He was educated at the Dominican Lyceum in Santo Domingo and started to write at an early age. At 15, he became the drama critic for La Lucha (The Struggle), one of the leading newspapers in the Dominican Republic. He left the Dominican Republic during in his twenties and moved to Cuba where he obtained a law degree in 1913.
While in Cuba, he became the director of La Escuela Normal de Oriente (Oriente Normal School), a teachers' college, and presided over the Ateneo de la Habana.
Henríquez also served as a career government official and diplomat. He was secretary of the presidency and secretary of education in the Dominican Republic. As a diplomat, he represented his country in the United Nations, France, Belgium and Cuba. He died in 1968.

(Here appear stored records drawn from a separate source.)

Lemma fetch_outcome_at_page_witness :
  page_range = [] ++ 1 :: seq 2 12
  /\ for_each (scrape_page net_unreachable (keywords_of "Ryzen 5")) [] []
     = ([], Ok tt)
  /\ scrape_ebay_for_term net_unreachable "Ryzen 5" []
     = ([], Raise ConnectionError).
Proof.
  split; [reflexivity|]. split; [reflexivity|].
  rewrite (fetch_outcome_at_page net_unreachable "Ryzen 5" [] (seq 2 12) 1
             [] [] eq_refl eq_refl).
  reflexivity.
Defined.

(** C1 as stated fails: a page that cannot be fetched is not treated as
    a page without listings.  With page 1 unreachable and an admissible
    listing on page 2, the term's run raises instead of recording that
    listing, and [main] ends with the exception and writes no table. *)
Lemma fetch_failure_not_recovered :
  ~ (forall (net : network) (search_term : string) (before after : list nat)
            (p : nat) (e : exn) (d : price_dict),
        page_range = before ++ p :: after ->
        net (search_url (keywords_of search_term) p) = Unreachable e ->
        scrape_ebay_for_term net search_term d =
        for_each (scrape_page net (keywords_of search_term))
                 (before ++ after) d)
  /\ scrape_ebay_for_term net_unreachable "Ryzen 5" []
     = ([], Raise ConnectionError)
  /\ for_each (scrape_page net_unreachable (keywords_of "Ryzen 5"))
              (seq 2 12) []
     = ([("Jan 5, 2024", [PyFloat.lit "100.0"])], Ok tt)
  /\ snd (main net_unreachable one_term) = Raise ConnectionError
  /\ average_prices_csv (fst (main net_unreachable one_term)) = None.
Proof.
  assert (H1 : scrape_ebay_for_term net_unreachable "Ryzen 5" []
               = ([], Raise ConnectionError)) by reflexivity.
  assert (H2 : for_each (scrape_page net_unreachable (keywords_of "Ryzen 5"))
                        (seq 2 12) []
               = ([("Jan 5, 2024", [PyFloat.lit "100.0"])], Ok tt))
    by (vm_compute; reflexivity).
  split; [|repeat split; assumption].
  intros H.
  specialize (H net_unreachable "Ryzen 5" [] (seq 2 12) 1 ConnectionError []
                eq_refl eq_refl).
  change (([] : list nat) ++ seq 2 12) with (seq 2 12) in H.
  rewrite H1, H2 in H. discriminate H.
Qed.

(** [parse_listing] never raises [ValueError]: the handler of the loop
    cannot catch what it raises. *)
Lemma parse_listing_not_ValueError (it : item) :
  parse_listing it <> Raise ValueError.
Proof.
  unfold parse_listing.
  destruct (s_item__title it); simpl; [|discriminate].
  destruct (s_item__price it); simpl; [|discriminate].
  destruct (POSITIVE it) as [d|]; simpl; [|discriminate].
  destruct (string_ d); simpl; [|discriminate].
  destruct (s_item__link it) as [l|]; simpl; [|discriminate].
  destruct (href l); simpl; discriminate.
Qed.

(** A listing without one of its required tags makes [parse_listing]
    raise, and the loop over the listings of the page ends there with the
    exception: the listings after it are not looked at. *)
Lemma missing_field_raises (search_keywords : list string) (it : item)
      (rest : list item) (d : price_dict) :
  s_item__title it = None \/ s_item__price it = None
  \/ POSITIVE it = None \/ s_item__link it = None ->
  exists e,
    e <> ValueError
    /\ for_each (scrape_item search_keywords) (it :: rest) d = (d, Raise e).
Proof.
  intros H.
  assert (Hraise : exists e, parse_listing it = Raise e).
  { unfold parse_listing.
    destruct (s_item__title it); simpl; [|eauto].
    destruct (s_item__price it); simpl; [|eauto].
    destruct (POSITIVE it) as [t|]; simpl; [|eauto].
    destruct (string_ t); simpl; [|eauto].
    destruct (s_item__link it); simpl; [|eauto].
    destruct H as [H|[H|[H|H]]]; discriminate H. }
  destruct Hraise as [e He]. exists e.
  assert (Hne : e <> ValueError).
  { intros ->. exact (parse_listing_not_ValueError it He). }
  split; [exact Hne|].
  simpl. unfold scrape_item, listing_observation. rewrite He. simpl.
  destruct e; congruence.
Qed.

(** What the handler does catch: a price that [float] cannot read drops
    the listing alone. *)
Lemma unreadable_price_skipped (search_keywords : list string) (it : item)
      (d : price_dict) (title price date link condition : string) :
  parse_listing it = Ok (title, price, date, link, condition) ->
  process_price price = Raise ValueError ->
  scrape_item search_keywords it d = (d, Ok tt).
Proof.
  intros Hparse Hprice. unfold scrape_item, listing_observation.
  rewrite Hparse. simpl.
  destruct (is_valid_title title search_keywords); [|reflexivity].
  now rewrite Hprice.
Qed.

(** C2 fails on the code.  A page holding a listing without title tag
    followed by an admissible listing: the page raises [AttributeError]
    and records nothing, although the second listing alone is recorded;
    the exception leaves the term's run and [main], and no table is
    written. *)
Theorem missing_field_aborts_page :
  scrape_page net_missing_title (keywords_of "Ryzen 5") 1 []
  = ([], Raise AttributeError)
  /\ scrape_page net_good (keywords_of "Ryzen 5") 1 []
     = ([("Jan 5, 2024", [PyFloat.lit "100.0"])], Ok tt)
  /\ scrape_ebay_for_term net_missing_title "Ryzen 5" []
     = ([], Raise AttributeError)
  /\ snd (main net_missing_title one_term) = Raise AttributeError
  /\ average_prices_csv (fst (main net_missing_title one_term)) = None.
Proof. repeat split; vm_compute; reflexivity. Qed.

His major scholarly interests were in the fields of Cuban and Dominican history, politics, and literature. During Iris lifetime he published dozens of books in a wide variety of literary and scholarly genres, among them: Estados Unidos y la Repúbica Dominicana (United States and the Dominican Republic; 1919), La Independencia efímera (Ephemeral Independence; 1938), Cuentos Insulares (Island Stories; 1949), Anforas (1914), Whistler y Rodin (Whistler and Rodin; 1906), Panorama histórico de la literatura dominicana (Historical Panorama of Dominican Literature; 1945), and Panorama histórico de la literatura cubana (Historical Panorama of Cuban Literature; 1963).